Dr Franck Devulder : Je salue le fait que la première sortie du Premier ministre ait concerné la santé. Le contraire aurait été très choquant car il s'agit d'une préoccupation majeure de nos concitoyens. Aujourd'hui, nous faisons face à un problème d'accès aux soins et à un problème financier. Quand on regarde la démographie de la population et celle des professions médicales et paramédicales, il y a de quoi s'inquiéter. Depuis 1980, nous avons gagné 15 millions d'habitants. Notre système de financement de la santé, basé sur la solidarité intergénérationnelle, se casse la figure, entre autres du fait de la dénatalité et du rapport au travail qui a changé dans tous les secteurs. Si on ne résout pas ces deux problématiques, on va droit dans le mur.
Les propositions du Premier ministre méritent d'être précisées. Son message est très trouble. Il souhaite créer 5 000 centres, [accessibles] à moins de 30 minutes de chaque Français.
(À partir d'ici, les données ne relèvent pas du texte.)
(** Reading a decoded response never throws, whichever of its nodes
    are missing.  [getView] reads nothing without a [parse] node and
    otherwise renders; [viewPage] reports the error, renders, or does
    nothing; neither ever ends in a [TypeError].  Each fragment is read by
    itself, and one that is absent, or whose ["*"] payload is, comes out as
    [undefined] whatever the others are. *)
Theorem decoded_fields_never_throw
    (cfg : Configuration) (baseURI viewerTitle : list N)
    (re : getViewInterface.GetViewResult) :
  (* getView *)
  (∀ id w, config w = cfg ->
     view.getView_try id viewerTitle baseURI re w
     = match getViewInterface.parse re with
       | None => w
       | Some p =>
           setTitle id
             (viewerTitle ++ lit ": "
                ++ toString (getViewInterface.displaytitle p))
             (setHtml id
                (coalesce
                   ((λ s, replace s (lit "<head>")
                            (lit "<head>" ++ view.baseElem baseURI
                               ++ view.style cfg))
                      <$> fragment re getViewInterface.headhtml)
                   (lit "<!DOCTYPE html><html><head>"
                      ++ (view.baseElem baseURI ++ view.style cfg)
                      ++ lit "</head><body>")
                   ++ orElse (fragment re getViewInterface.text) []
                   ++ (if truthy (fragment re getViewInterface.categorieshtml)
                       then lit "<hr />"
                              ++ toString (fragment re getViewInterface.categorieshtml)
                       else [])
                   ++ view.htmlEnd)
                w)
       end)
  (* viewPage *)
  ∧ (∀ id w, config w = cfg ->
       wmcore.viewPage_decoded id re w
       = match getViewInterface.error re, getViewInterface.parse re with
         | Some e, _ =>
             emit (ShowErrorMessage
                     (toString (getViewInterface.code e) ++ lit "! "
                        ++ toString (getViewInterface.info e))) w
         | None, Some p =>
             setTitle id
               (lit "WikitextPreviewer: "
                  ++ toString (getViewInterface.displaytitle p))
               (setHtml id
                  ((if getCss cfg
                    then orElse (fragment re getViewInterface.headhtml) []
                    else lit "<!DOCTYPE html><html><body>")
                     ++ toString (fragment re getViewInterface.text)
                     ++ lit "</body></html>")
                  w)
         | None, None => w
         end)
  (* the expressions themselves *)
  ∧ (completion.defined (getViewInterface.parse re) = true ->
       (∃ h, view.html cfg baseURI re = Normal h)
       ∧ (∃ t, view.panelTitle viewerTitle re = Normal t)
       ∧ (∃ h, wmcore.pageHtml cfg re = Normal h)
       ∧ (∃ t, wmcore.pageTitleText re = Normal t))
  ∧ (completion.defined (getViewInterface.error re) = true ->
       ∃ m, wmcore.errorMessage re = Normal m).
Proof.
  destruct re as [[p|] err].
  - destruct (getView_fields cfg baseURI viewerTitle p err)
      as (Hh & Ht & _ & Hc & Hti).
    destruct (viewPage_fields cfg p err) as (_ & Hp & Hpt).
    cbv zeta in Hh, Ht, Hc, Hti, Hp, Hpt.
    split_and!.
    + intros id w <-. unfold view.getView_try, view.html.
      rewrite Hh, Ht, Hc, Hti. reflexivity.
    + intros id w <-. unfold wmcore.viewPage_decoded, wmcore.orUncaught.
      rewrite Hp, Hpt. by destruct err as [[c i]|].
    + intros _. unfold view.html. rewrite Hh, Ht, Hc, Hti, Hp, Hpt.
      split_and!; by eexists.
    + destruct err as [[c i]|]; [|done]. intros _. by eexists.
  - split_and!.
    + done.
    + intros id w <-. unfold wmcore.viewPage_decoded.
      by destruct err as [[c i]|].
    + done.
    + destruct err as [[c i]|]; [|done]. intros _. by eexists.
Qed.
Mais combien Français sont réellement à plus d'une demi-heure de route du premier généraliste ? Je m'interroge aussi sur le choix de faire cette déclaration dans un centre de santé, et sur le positionnement du Premier ministre sur ces structures. Les services de Matignon ont-ils lu les rapports de l'Igas et de la Cour des comptes ? La production de soins y est moindre, la moitié d'entre eux sont en déficit. Si le Premier ministre souhaite créer à grands frais des centres de santé partout, financés par des fonds publics, et ce alors que le pays vit une situation économique inédite, c'est de la folie furieuse.
Le nouveau Gouvernement devra présenter cet automne son projet de loi de financement de la Sécurité sociale pour 2026. Quelles sont les priorités ?
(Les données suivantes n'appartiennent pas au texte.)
(** C7. A drop for which the position has no legal move from the source to
    the target square is refused: [onDrop] returns false without calling
    [handleMove], so the game state, the history and everything else stay
    as they were. *)
Theorem onDrop_refuses_illegal_move wd sourceSquare targetSquare :
  applied_legal R ->
  (forall m, In m (moves R (fen (gameState (app wd)))) ->
             ~ (m_from m = sourceSquare /\ m_to m = targetSquare)) ->
  onDrop R wd sourceSquare targetSquare = (false, wd)
  /\ forall J, step R J (PieceDrop sourceSquare targetSquare) wd = Some wd.
Proof.
  intros Hlegal Hnone.
  assert (Hdrop : onDrop R wd sourceSquare targetSquare = (false, wd)).
  { unfold onDrop.
    destruct (negb (isPlayerTurn (gameState (app wd))
                    && GameStatus_eqb (gameStatus (gameState (app wd))) playing));
      [reflexivity|].
    match goal with |- context [move R ?f ?q] => destruct (move R f q) eqn:Hmove end;
      try reflexivity.
    apply Hlegal in Hmove. destruct Hmove as [Hin [Hfrom Hto]].
    exfalso. apply (Hnone _ Hin). now split. }
  split; [exact Hdrop|].
  intros J. simpl. now rewrite Hdrop.
Qed.

(** C9. When [handleMove] goes on to ask for the model's reply, the history
    it hands to [generateMove] is the one from before the human's half-move
    was appended: the state's history is that history followed by the new
    entry, and the window of the prompt is a final segment of the old
    history, ending before the new entry. *)
Theorem handleMove_passes_history_before_move a newFen mv a' t :
  handleMove R a newFen mv = (a', Some t) ->
  t = AwaitGenerateMove newFen (moveHistory a) (apiKey a) (selectedModel a)
  /\ moveHistory a' = (moveHistory a ++ [human_entry newFen mv])%list
  /\ (exists older,
        moveHistory a'
        = (older ++ recentMovesOf (moveHistory a) ++ [human_entry newFen mv])%list)
  /\ forall J request,
       first_request (generateMove R J newFen (moveHistory a) (apiKey a) (selectedModel a))
       = Some request ->
       request = prompt R J newFen (moveHistory a) (moves R newFen).
Proof.
  unfold handleMove. intros H.
  assert (Ht : t = AwaitGenerateMove newFen (moveHistory a) (apiKey a) (selectedModel a)
               /\ moveHistory a' = (moveHistory a ++ [human_entry newFen mv])%list).
  { destruct (p_gameStatus (checkGameStatus R newFen)) as [[| |]|];
      inversion H; subst; simpl; auto. }
  destruct Ht as [Ht Hhist]. repeat split; auto.
  - exists (firstn (length (moveHistory a) - 7) (moveHistory a)).
    rewrite Hhist, app_assoc. f_equal.
    unfold recentMovesOf, slice_last. symmetry. apply firstn_skipn.
  - intros J request. unfold generateMove.
    destruct (negb (truthy (apiKey a))); [discriminate|].
    destruct (length (moves R newFen) =? 0)%nat; [discriminate|].
    simpl. intros Hreq. now inversion Hreq.
Qed.

End HumanMove.

Module HumanMoveRuns.
Import Scripted ScriptedFacts Run.

(** Scenario B: from the starting position, e2 to e5 is refused. *)
Lemma onDrop_refuses_illegal_move_witness :
  onDrop chess started "e2" "e5" = (false, started)
  /\ forall J, step chess J (PieceDrop "e2" "e5") started = Some started.
Proof.
  apply (@onDrop_refuses_illegal_move chess started "e2" "e5").
  - exact chess_applied_legal.
  - intros m Hin. vm_compute in Hin.
    destruct Hin as [<-|[<-|[]]]; intros [Hfrom Hto]; discriminate.
Defined.
(** * Embedded Pi agent runner: stream interpreter and run orchestrator

    A shallow embedding of [src/agents/pi-embedded-runner.ts] and of the
    stream interpreter [subscribeEmbeddedPiSession] that it wires in.

    - JavaScript strings are lists of UTF-16 code units ([N]).
    - Regular expression literals are values of a small regex syntax run by
      a backtracking matcher.
    - The closure variables of [subscribeEmbeddedPiSession] become a record
      that the event handler threads through; what the handler sends to
      observers is collected in an ordered list of emissions.
    - [ACTIVE_EMBEDDED_RUNS] is a finite map from session ids to handles.
    - Functions of other modules of the repository
      ([splitMediaFromOutput], [formatToolAggregate], the tool debouncer,
      ...) are the fields of the class [Collaborators].
    - A run's local variables and the session it talks to are entries of a
      world keyed by run, so that a handle in the registry and the run
      that made it see the same variables; what happens while the run
      awaits is a list of events. *)

From Stdlib Require Import NArith ZArith List Bool Lia.
From stdpp Require Import base option list strings gmap.

Import ListNotations.
Local Open Scope N_scope.

(* ===================================================================== *)
(** ** JavaScript strings *)
(* ===================================================================== *)

Module Js.

(** A string value is a sequence of UTF-16 code units. *)
Definition str := list N.

(** Code units of an ASCII literal of the source. *)
Definition lit (s : String.string) : str :=
  map Ascii.N_of_ascii (String.list_ascii_of_string s).

(** [!text] on a string: only the empty string is falsy. *)
Definition truthy (s : str) : bool :=
  match s with [] => false | _ :: _ => true end.

(** WhiteSpace and LineTerminator code points: the class [\s] of a regular
    expression, and what [String.prototype.trim] removes. *)
Definition isWhiteSpace (c : N) : bool :=
  (c =? 9) || (c =? 10) || (c =? 11) || (c =? 12) || (c =? 13) || (c =? 32)
  || (c =? 160) || (c =? 5760) || ((8192 <=? c) && (c <=? 8202))
  || (c =? 8232) || (c =? 8233) || (c =? 8239) || (c =? 8287)
  || (c =? 12288) || (c =? 65279).

Fixpoint trimStart (s : str) : str :=
  match s with
  | c :: s' => if isWhiteSpace c then trimStart s' else s
  | [] => []
  end.

Definition trimEnd (s : str) : str := rev (trimStart (rev s)).

Definition trim (s : str) : str := trimEnd (trimStart s).

(** [toLowerCase] on the ASCII range; the strings it is applied to here are
    matches of the tag expressions, which hold ASCII letters, [<], [/], [>]
    and white space only. *)
Definition toLowerCase (s : str) : str :=
  map (fun c => if (65 <=? c) && (c <=? 90) then c + 32 else c) s.

(** [s.includes(c)] for a one-unit needle. *)
Definition includes (c : N) (s : str) : bool := existsb (N.eqb c) s.

(* --------------------------------------------------------------------- *)
(** *** Regular expressions *)

(** The syntax needed by the literals of the source. *)
Inductive regex : Type :=
| Eps                         (* empty pattern *)
| Chr (p : N)                 (* one pattern character *)
| SpaceStar                   (* \s*  (greedy) *)
| Opt (r : regex)             (* r?   (greedy) *)
| Seq (r1 r2 : regex).

(** Canonicalize of the [i] flag without [u]: upper-casing, where a code
    unit above 127 never canonicalizes into the ASCII range. All pattern
    characters of the source are ASCII, so only the ASCII part matters. *)
Definition canonicalize (c : N) : N :=
  if (97 <=? c) && (c <=? 122) then c - 32 else c.

(** [\s*] followed by the continuation [k]: longest run first, then
    backtracking. *)
Fixpoint spaces (k : str -> option str) (s : str) : option str :=
  match s with
  | c :: s' =>
      if isWhiteSpace c then
        match spaces k s' with
        | Some rest => Some rest
        | None => k s
        end
      else k s
  | [] => k []
  end.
Le PLFSS doit répondre à deux enjeux selon moi. D'abord, prendre le virage de sa pluriannualité. Parce qu'on ne mènera pas une vraie politique de prévention sans une vision pluriannuelle. Ensuite, il faut un objectif national de dépenses d'assurance maladie (Ondam) minimum pour faire face aux défis d'aujourd'hui et de demain (vieillissement de la population, augmentation des maladies chroniques, etc.). Il faut par ailleurs intégrer plusieurs mots clés dans ce texte : responsabilité, pertinence, qualité.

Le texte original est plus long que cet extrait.